[SOURCE RECORDS Boundary: Start]
(** Reading the values of a property gives a snapshot of all of them. *)
Lemma read_snapshot s p vs : store_wf s → tokenless s p → readValuesForProperty p s = Ok vs →
  snapshot s p vs ∧ ∀ r o, stored s p r = Some o → o ∈ vs ∧ key o = r ∧ prop o = p.
Proof.
  intros Hwf Ht Hr. unfold readValuesForProperty, getRecordLocked in Hr.
  destruct (mRecordsByPropId s !! p) as [rec|] eqn:Hrec; [|done]. injection Hr as <-.
  assert (Hst : ∀ r, stored s p r = values rec !! r) by (intros; unfold stored; by rewrite Hrec).
  assert (Hkey : ∀ r o, values rec !! r = Some o → prop o = p ∧ key o = r).
  { intros r o Ho. rewrite <- Hst in Ho. by destruct (stored_key tick s p r o Hwf Ht Ho) as (? & ? & _). }
  assert (Hin : ∀ v, v ∈ map snd (map_to_list (values rec)) ↔ ∃ r, values rec !! r = Some v).
  { intros v. change (map snd) with (fmap (M:=list) (@snd RecordId VehiclePropValue)).
    rewrite list_elem_of_fmap. split.
    - intros ([r o] & -> & H). exists r. by apply elem_of_map_to_list.
    - intros [r H]. exists (r, v). split; [done|]. by apply elem_of_map_to_list. }
  assert (Hmap : key <$> map snd (map_to_list (values rec)) = (map_to_list (values rec)).*1).
  { change (map snd) with (fmap (M:=list) (@snd RecordId VehiclePropValue)).
    rewrite <- list_fmap_compose. apply list_fmap_ext. intros i [r o] H. cbn.
    apply (Hkey r). apply elem_of_map_to_list. by eapply list_elem_of_lookup_2. }
  split.
  - split; [done| |].
    + intros v [r Hv]%Hin. destruct (Hkey r v Hv) as [? <-]. by rewrite Hst.
    + rewrite Hmap. apply NoDup_fst_map_to_list.
  - intros r o Ho. rewrite Hst in Ho. destruct (Hkey r o Ho). split_and!; [|done..]. apply Hin. eauto.
Qed.
End rewriting.

(** ** The loops of the HVAC rules *)

Section hvac_loops.
  Context (tick : nat → Z) (tick_mono : ∀ i j, (i ≤ j)%nat → tick i ≤ tick j).
Notation store_wf := (store_wf tick).
Notation updated := (updated tick).

Definition powerStatus (x : Z) : Z :=
  if x =? 0 then VehiclePropertyStatus.UNAVAILABLE else VehiclePropertyStatus.AVAILABLE.

(** [a] lies inside the area [outer]. *)
Definition inside (a outer : Z) : bool := Z.land a outer =? a.

Lemma ignoring_ok m h h' : m h = (h', Ok tt) → ignoring m h = (h', Ok tt).
Proof. unfold ignoring. by intros ->. Qed.

Lemma tokenless_updated s s' T g p : updated T g s s' → tokenless s p → tokenless s' p.
Proof. intros H. apply tokenless_same, H. Qed.

Lemma sendHvac_loop A x : ∀ deps h, NoDup deps → store_wf (mServerSidePropStore h) →
  (∀ p, p ∈ deps → tokenless (mServerSidePropStore h) p) →
  ∃ s', for_each deps (sendHvacProperty tick A x) h = (set_store s' h, Ok tt) ∧ store_wf s'
    ∧ updated (λ o, prop o ∈ deps ∧ inside (areaId o) A = true) (set_status (powerStatus x))
        (mServerSidePropStore h) s'.
Proof.
  induction deps as [|p deps IH]; intros h Hnd Hwf Htl.
  { exists (mServerSidePropStore h). rewrite set_store_id. split_and!; [done..|].
    apply updated_none. intros q r o _ [Hin _]. by apply not_elem_of_nil in Hin. }
  apply NoDup_cons in Hnd as [Hnew Hnd]. set (s := mServerSidePropStore h) in *.
  assert (∃ s1, sendHvacProperty tick A x p h = (set_store s1 h, Ok tt) ∧ store_wf s1
      ∧ updated (λ o, prop o = p ∧ inside (areaId o) A = true) (set_status (powerStatus x)) s s1)
    as (s1 & E1 & Hwf1 & Hup1).
  { unfold sendHvacProperty. unfold mbind' at 1, readStore. fold s.
    destruct (readValuesForProperty p s) as [vs|e] eqn:Hread.
    - destruct (read_snapshot tick s p vs Hwf (Htl p ltac:(left)) Hread) as [Hsn Hall].
      edestruct (rewrite_loop tick tick_mono (λ v, inside (areaId v) A) (set_status (powerStatus x)) p)
        as (s1 & E & Hwf1 & Hrw); [| | |exact Hwf|exact Hsn|].
      4: { exists s1. split; [exact E|]. split; [done|]. by eapply rewritten_updated. }
      + intros v h0 h1 Ht Hw. cbn beta. unfold inside in Ht. rewrite Ht. exact (ignoring_ok _ _ _ Hw).
      + intros v h0 Ht. cbn beta. unfold inside in Ht. by rewrite Ht.
      + done.
    - exists s. replace (set_store s h) with h by (unfold s; by rewrite set_store_id).
      split_and!; [done..|]. apply updated_none.
      intros q r o Ho [Hp _]. unfold readValuesForProperty, getRecordLocked in Hread.
      destruct (wf_inv _ _ Hwf q r o Ho) as (Hq & _). unfold stored in Ho. rewrite <- Hq, Hp in Ho.
      by destruct (mRecordsByPropId s !! p). }
  destruct (IH (set_store s1 h) Hnd Hwf1) as (s2 & E2 & Hwf2 & Hup2).
  { intros q Hq. eapply tokenless_updated; [exact Hup1|]. apply Htl. by right. }
  exists s2. cbn [for_each]. unfold mbind' at 1. rewrite E1, E2. split_and!; [done..|].
  eapply updated_equiv; [|eapply updated_compose; [| | |exact Hup1|exact Hup2]].
  - intros q r o _. rewrite elem_of_cons. cbn. tauto.
  - intros o [Hp _] [Hin _]. rewrite Hp in Hin. done.
  - done.
  - intros o. apply _.
Qed.

Lemma sendHvac_spec A x h : NoDup (hvacPowerDependentProps h) → store_wf (mServerSidePropStore h) →
  (∀ p, p ∈ hvacPowerDependentProps h → tokenless (mServerSidePropStore h) p) →
  ∃ s', sendHvacPropertiesCurrentValues tick A x h = (set_store s' h, Ok tt) ∧ store_wf s'
    ∧ updated (λ o, prop o ∈ hvacPowerDependentProps h ∧ inside (areaId o) A = true)
        (set_status (powerStatus x)) (mServerSidePropStore h) s'.
Proof. intros. by apply sendHvac_loop. Qed.

(** The temperatures [synchronizeHvacTemp] writes again. *)
Definition synced (dual : Z) (v : VehiclePropValue) : bool :=
  (Z.land dual (areaId v) =? areaId v) && (status v =? VehiclePropertyStatus.AVAILABLE).
Definition with_temp (t : f32) (v : VehiclePropValue) : VehiclePropValue :=
  with_floats (t :: tail (floatValues (value v))) v.

Lemma synchronize_loop_for_each dual t vs : ∀ h,
  (∀ v, v ∈ vs → synced dual v = true → floatValues (value v) ≠ []) →
  synchronize_loop tick dual (Some t) vs h =
  for_each vs (λ v, if synced dual v then rewriteM tick (with_temp t v) else mreturn tt) h.
Proof.
  induction vs as [|v vs IH]; intros h Hne; [done|]. cbn [synchronize_loop for_each].
  assert (Hn : negb (Z.land dual (areaId v) =? areaId v) || negb (status v =? VehiclePropertyStatus.AVAILABLE)
    = negb (synced dual v)) by (unfold synced; by rewrite negb_andb).
  rewrite Hn. pose proof (Hne v ltac:(left)) as Hv.
  destruct (synced dual v); cbn [negb].
  - destruct (floatValues (value v)) as [|t0 rest] eqn:Hf; [by destruct Hv|].
    unfold rewriteM, with_temp. rewrite Hf. cbn [tail]. unfold mbind', elapsedRealtimeNano.
    destruct (writeM _ _ _ _ _ _) as [h1 [[]|e]]; [|done]. apply IH. intros; apply Hne; [by right|done].
  - unfold mbind', mreturn. apply IH. intros; apply Hne; [by right|done].
Qed.

Lemma synchronize_spec dual t h c : store_wf (mServerSidePropStore h) →
  tokenless (mServerSidePropStore h) VehicleProperty.HVAC_TEMPERATURE_SET →
  getPropConfig VehicleProperty.HVAC_TEMPERATURE_SET (mServerSidePropStore h) = Ok c →
  (∀ r o, stored (mServerSidePropStore h) VehicleProperty.HVAC_TEMPERATURE_SET r = Some o →
     floatValues (value o) ≠ []) →
  ∃ s', synchronizeHvacTemp tick dual (Some t) h = (set_store s' h, Ok tt) ∧ store_wf s'
    ∧ updated (λ o, prop o = VehicleProperty.HVAC_TEMPERATURE_SET ∧ synced dual o = true) (with_temp t)
        (mServerSidePropStore h) s'.
Proof.
  intros Hwf Htl Hc Hne. set (s := mServerSidePropStore h) in *.
  unfold synchronizeHvacTemp, mbind', readStore. fold s.
  destruct (readValuesForProperty VehicleProperty.HVAC_TEMPERATURE_SET s) as [vs|e] eqn:Hread.
  2: { unfold readValuesForProperty, getPropConfig in *. by destruct (getRecordLocked _ _). }
  destruct (read_snapshot tick s _ vs Hwf Htl Hread) as [Hsn Hall].
  rewrite synchronize_loop_for_each.
  2: { intros v Hv _. destruct (sn_stored _ _ _ Hsn v Hv) as [_ Hs]. by apply (Hne (key v)). }
  edestruct (rewrite_loop tick tick_mono (synced dual) (with_temp t) VehicleProperty.HVAC_TEMPERATURE_SET)
    as (s1 & E & Hwf1 & Hrw); [| | |exact Hwf|exact Hsn|].
  4: { exists s1. split; [exact E|]. split; [done|]. by eapply rewritten_updated. }
  - intros v h0 h1 Ht Hw. cbn beta. by rewrite Ht.
  - intros v h0 Ht. cbn beta. by rewrite Ht.
  - done.
Qed.
End hvac_loops.

(** ** The state of the hardware *)

Record hw_ok (tick : nat → Z) (maxVec maxSize : Z) (h : HW) : Prop := mk_hw_ok {
  ok_store : store_wf tick (mServerSidePropStore h);
  ok_pool : pool_inv maxVec maxSize (mValuePool (mFakeUserHal h));
}.

(** Property [p] is registered, has no token function and configures the area
    of [v]. *)
Definition accepts (s : Store) (v : VehiclePropValue) : Prop :=
  tokenless s (prop v) ∧ ∃ c, getPropConfig (prop v) s = Ok c ∧ area_configured c v.

Lemma getPropType_poolable p : getPropType p mod 65536 = 0 ∧ in_i32 (getPropType p).
Proof.
  unfold getPropType. split.
  - change 65536 with (2 ^ 16). rewrite <- Z.land_ones by lia.
    rewrite <- Z.land_assoc. change (Z.land VehiclePropertyType.MASK (Z.ones 16)) with 0. apply Z.land_0_r.
  - assert (H : Z.land p VehiclePropertyType.MASK = Z.land p VehiclePropertyType.MASK mod 2 ^ 24).
    { rewrite <- Z.land_ones by lia. by rewrite <- Z.land_assoc. }
    pose proof (Z.mod_pos_bound (Z.land p VehiclePropertyType.MASK) (2 ^ 24) ltac:(lia)).
    unfold in_i32, two31 in *. lia.
Qed.

(** Tests between constants of the sources. *)
Ltac closed_tests :=
  repeat match goal with
  | |- context [Z.eqb ?a ?b] =>
      let r := eval vm_compute in (Z.eqb a b) in
      match r with true => change (Z.eqb a b) with true | false => change (Z.eqb a b) with false end
  | |- context [Z.leb ?a ?b] =>
      let r := eval vm_compute in (Z.leb a b) in
      match r with true => change (Z.leb a b) with true | false => change (Z.leb a b) with false end
  | |- context [Z.ltb ?a ?b] =>
      let r := eval vm_compute in (Z.ltb a b) in
      match r with true => change (Z.ltb a b) with true | false => change (Z.ltb a b) with false end
  end; cbn [orb andb negb].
[SOURCE RECORDS Boundary: End]
Your task is to show every line of the listing above containing "rewriteM".

> TASK RESPONSE:
  for_each vs (λ v, if synced dual v then rewriteM tick (with_temp t v) else mreturn tt) h.
    unfold rewriteM, with_temp. rewrite Hf. cbn [tail]. unfold mbind', elapsedRealtimeNano.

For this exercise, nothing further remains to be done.